Поскольку его сердце было преисполнено любви и сострадания, Филлипс Брукс оставил мир лучше и счастливее, чем застал его. И теперь, если каждый, кто проходит мимо его памятника у церкви Троицы, скажет себе: «Я действительно должен сам делать какое-нибудь доброе, великодушное дело каждый день недели», — круглый год будет ощущаться какое-то рождественское настроение, и мы сохраним частичку того света, который щедро излучал епископ Массачусетский.
САМУЭЛЬ КЛЕМЕНС, более известный как МАРК ТВЕН
Джон Клеменс, отец Самуэля, был фермером, торговцем и почтмейстером в миссурийском городке под названием Флорида. Его жена, Джейн Клеменс, была энергичной, хлопотливой женщиной, любившей быстро управиться с делами, а затем от души порезвиться. Ее муж не понимал, что значит резвиться. Во-первых, он не отличался крепким здоровьем, а во-вторых, когда у него выдавалось свободное время, он сидел в одиночестве и год за годом производил расчеты для какого-нибудь изобретения. Много времени он также тратил на раздумья о том, какие прекрасные блага он создаст для своей семьи, когда продаст огромный участок земли в Теннесси. Когда он был намного моложе, он купил семьдесят пять тысяч акров земли всего по несколько центов за акр, и когда цена на эту землю поднимется, он рассчитывал прослыть как минимум миллионером. Джон Клеменс был хорошим человеком и отчасти ученым, но в нем не было ни капли веселья. Дети ни разу в жизни не видели его улыбающимся! Представьте себе!
Миссис Клеменс не любила, чтобы кто-то путался под ногами, пока она хлопочет по хозяйству, поэтому шестеро детей целыми днями бродили по окрестностям, собирая орехи и ягоды. Когда наступал вечер и они ужинали, они теснились вокруг открытого очага и уговаривали Дженни, девушку-рабыню, или дядю Неда, чернокожего батрака, рассказать им сказки.
Дядя Нед был известным рассказчиком.
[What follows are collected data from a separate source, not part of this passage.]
(** * lakery: tag grammar, validator registry, runtime engine and static
      tag analyzer, embedded from the Go sources.

    Go strings are byte strings; they are modelled as [string] (one [ascii]
    per byte).  The loops [for i, r := range s] decode runes, but the three
    runes the splitter looks at are ASCII, a byte below 0x80 is always
    decoded as a rune of its own (also inside ill-formed UTF-8), and [i] is
    the byte offset of the rune: looking at every byte in turn visits the
    same braces and commas at the same offsets. *)

From Stdlib Require Import ZArith Lia Bool Ascii String List.
From stdpp Require Import base gmap strings list.

Set Warnings "-register-all".

Local Open Scope string_scope.
Local Open Scope list_scope.
Local Open Scope Z_scope.

(** ** Strings *)

Module Str.

(** [s[lo:hi]] of Go, for [0 <= lo <= hi <= len(s)] (outside of these
    bounds Go panics; the splitter never leaves them, see
    [split_loop_inv]). *)
Definition slice (s : string) (lo hi : nat) : string :=
  substring lo (hi - lo) s.

Definition byte (c : ascii) : nat := nat_of_ascii c.

(** The ASCII white space of [unicode.IsSpace]: '\t', '\n', '\v', '\f',
    '\r' and ' '. *)
Definition asciiSpace (c : ascii) : bool :=
  ((9 <=? byte c)%nat && (byte c <=? 13)%nat) || (byte c =? 32)%nat.

(** The white space of [unicode.IsSpace] with a two-byte encoding:
    U+0085 (C2 85) and U+00A0 (C2 A0). *)
Definition space2 (c1 c2 : ascii) : bool :=
  (byte c1 =? 194)%nat && ((byte c2 =? 133)%nat || (byte c2 =? 160)%nat).

(** With a three-byte encoding: U+1680 (E1 9A 80), U+2000 to U+200A
    (E2 80 80 to E2 80 8A), U+2028, U+2029, U+202F (E2 80 A8, A9, AF),
    U+205F (E2 81 9F) and U+3000 (E3 80 80). *)
Definition space3 (c1 c2 c3 : ascii) : bool :=
  ((byte c1 =? 225)%nat && (byte c2 =? 154)%nat && (byte c3 =? 128)%nat)
  || ((byte c1 =? 226)%nat && (byte c2 =? 128)%nat &&
      (((128 <=? byte c3)%nat && (byte c3 <=? 138)%nat)
       || (byte c3 =? 168)%nat || (byte c3 =? 169)%nat
       || (byte c3 =? 175)%nat))
  || ((byte c1 =? 226)%nat && (byte c2 =? 129)%nat && (byte c3 =? 159)%nat)
  || ((byte c1 =? 227)%nat && (byte c2 =? 128)%nat && (byte c3 =? 128)%nat).

(** [strings.TrimLeftFunc(s, unicode.IsSpace)]: a well-formed encoding at
    the front of [s] is decoded to its rune whatever follows it, and an
    ill-formed one to U+FFFD, which is not white space. *)
Fixpoint trimLeft (s : string) : string :=
  match s with
  | EmptyString => EmptyString
  | String c1 s1 =>
    if asciiSpace c1 then trimLeft s1
    else match s1 with
         | EmptyString => s
         | String c2 s2 =>
           if space2 c1 c2 then trimLeft s2
           else match s2 with
                | EmptyString => s
                | String c3 s3 =>
                  if space3 c1 c2 c3 then trimLeft s3 else s
                end
         end
  end.

(** [strings.TrimRightFunc(s, unicode.IsSpace)] on the reversed string:
    [utf8.DecodeLastRuneInString] yields a white-space rune exactly when
    the string ends with the encoding of one. *)
Fixpoint trimLeftRev (s : string) : string :=
  match s with
  | EmptyString => EmptyString
  | String c1 s1 =>
    if asciiSpace c1 then trimLeftRev s1
    else match s1 with
         | EmptyString => s
         | String c2 s2 =>
           if space2 c2 c1 then trimLeftRev s2
           else match s2 with
                | EmptyString => s
                | String c3 s3 =>
                  if space3 c3 c2 c1 then trimLeftRev s3 else s
                end
         end
  end.

Definition trimRight (s : string) : string :=
  String.rev (trimLeftRev (String.rev s)).

(** [strings.TrimSpace] *)
Definition TrimSpace (s : string) : string := trimRight (trimLeft s).

(** [strings.HasPrefix] and [strings.HasSuffix] *)
Definition HasPrefix (s pre : string) : bool := String.prefix pre s.
Definition HasSuffix (s suf : string) : bool :=
  String.prefix (String.rev suf) (String.rev s).

(** [strings.SplitN(s, "=", 2)]: [s] alone when it holds no "=", and
    otherwise the text before and the text after the first "=".  The
    result is a pair whose second component is present exactly when
    [len(splitted) == 2]. *)
Fixpoint SplitN2 (s : string) : string * option string :=
  match s with
  | EmptyString => (EmptyString, None)
  | String c s' =>
    if Ascii.eqb c "=" then (EmptyString, Some s')
    else let '(k, v) := SplitN2 s' in (String c k, v)
  end.

(** [strings.Join] *)
Definition Join (elems : list string) (sep : string) : string :=
  String.concat sep elems.

Definition digit (c : ascii) : option Z :=
  if ((48 <=? byte c)%nat && (byte c <=? 57)%nat)
  then Some (Z.of_nat (byte c) - 48) else None.

Fixpoint digits (s : string) (acc : Z) : option Z :=
  match s with
  | EmptyString => Some acc
  | String c s' =>
    match digit c with
    | Some d => digits s' (acc * 10 + d)
    | None => None
    end
  end.

(** [strconv.Atoi] on a platform with 64-bit [int]: an optional sign, then
    one or more decimal digits, the value within the range of [int].  The
    failure stands for the [*strconv.NumError] of that input. *)
Definition Atoi (s : string) : option Z :=
  match s with
  | EmptyString => None
  | String c s' =>
    let neg := Ascii.eqb c "-" in
    let body := if neg || Ascii.eqb c "+" then s' else s in
    match body with
    | EmptyString => None
    | _ =>
      match digits body 0 with
      | None => None
      | Some n =>
        let v := if neg then - n else n in
        if (v <? - 2 ^ 63) || (2 ^ 63 <=? v) then None else Some v
      end
    end
  end.

End Str.

Arguments Str.TrimSpace : simpl never.

(** ** Errors of the package

    [fmt.Errorf] and [errors.New] values are kept as constructors carrying
    the arguments of the format string (the type of a value, printed with
    %s, as its kind). *)

Inductive brace_error : Type :=
  | UnopenedBraces (s : string)    (* "unopened braces in %q" *)
  | UnclosedBraces (s : string).   (* "unclosed braces in %q" *)

(** ** Grammar parser of the runtime engine *)

Record split_state : Type := SplitState {
  parts : list string;
  depth : Z;
  last  : nat
}.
Когда он описывал ведьм и гоблинов, дети оглядывались через плечо, словно наполовину ожидая увидеть этих странных существ в комнате. Все эти истории начинались со слов «Жил-был...», но каждая заканчивалась по-разному. Один из детей, Сэм Клеменс, так восхищался историями дяди Неда, что едва мог дождаться вечера.
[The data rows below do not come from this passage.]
(** The round function and the index of the message word of step [i]. *)
Definition round_fg (i : nat) (b c d : Z) : Z * nat :=
  if (i <? 16)%nat then (Z.lor (Z.land b c) (Z.land (not32 b) d), i)
  else if (i <? 32)%nat
  then (Z.lor (Z.land d b) (Z.land (not32 d) c), (5 * i + 1) mod 16)%nat
  else if (i <? 48)%nat
  then (Z.lxor (Z.lxor b c) d, (3 * i + 5) mod 16)%nat
  else (Z.lxor c (Z.lor b (not32 d)), (7 * i) mod 16)%nat.

Definition step (M : list Z) (st : state) (i : nat) : state :=
  let '(a, b, c, d) := st in
  let '(f, g) := round_fg i b c d in
  let f' := add32 (add32 (add32 f a) (nth i K 0)) (nth g M 0) in
  (d, add32 b (rotl32 f' (nth i shifts 0)), b, c).

Definition compress (h : state) (M : list Z) : state :=
  let '(a0, b0, c0, d0) := h in
  let '(a, b, c, d) := fold_left (step M) (seq 0 64) h in
  (add32 a0 a, add32 b0 b, add32 c0 c, add32 d0 d).

(** Little-endian bytes of a word, and back. *)
Definition le_bytes (n : nat) (x : Z) : list Z :=
  map (fun i => Z.shiftr x (8 * Z.of_nat i) mod 256) (seq 0 n).

Definition le_word (bs : list Z) : Z :=
  fold_right (fun b acc => b + 256 * acc) 0 bs.

Definition pad (msg : list Z) : list Z :=
  let n := Z.of_nat (List.length msg) in
  msg ++ [128] ++ repeat 0 (Z.to_nat ((55 - n) mod 64))
      ++ le_bytes 8 ((8 * n) mod 2 ^ 64).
Сэм рос болезненным ребенком. Соседи бывало покачивали головами и заявляли, что он никогда не доживет до взрослого возраста, и все неизменно называли его «маленьким Сэмом».
Когда мистер Клеменс переехал в другой город, находившийся на некотором расстоянии, мать тут же заявила: «Ну что ж, для твоего бизнеса Ганнибал, пожалуй, подойдет, но Флорида так благотворно влияет на маленького Сэма, что каждое лето я буду проводить здесь с детьми на ферме Куарлзов».
Дети были рады, что она придерживается этого плана, ибо мистер Куарлз смеялся и шутил с ними, мастерил для них высокие качели, разрешал ездить на волах и верхом на лошадях, а также кувыркаться на сенокосе сколько душе угодно. У них было столько развлечений и физической активности, что они даже соглашались ложиться спать без всяких сказок. Сэм заметно поправился.
Забавный случай произошел в первое лето их поездки к доброму мистеру Куарлзу. Миссис Клеменс со старшими детьми, новорожденным младенцем и Дженни отправилась вперед в большой повозке. Сэм спал. Мистер Клеменс должен был подождать, пока он проснется, а затем отвезти его верхом, чтобы присоединиться к остальным. Ну вот, пока мистер Клеменс ждал, когда Сэм закончит свой дневной сон, он погрузился в мысли о своем изобретении или о земле в Теннесси, и вскоре оседлал и взнуздал коня и уехал без него. Он вспомнил о Сэме лишь тогда, когда жена, едва он подъехал к двору Куарлзов, спросила: «Где маленький Сэм?»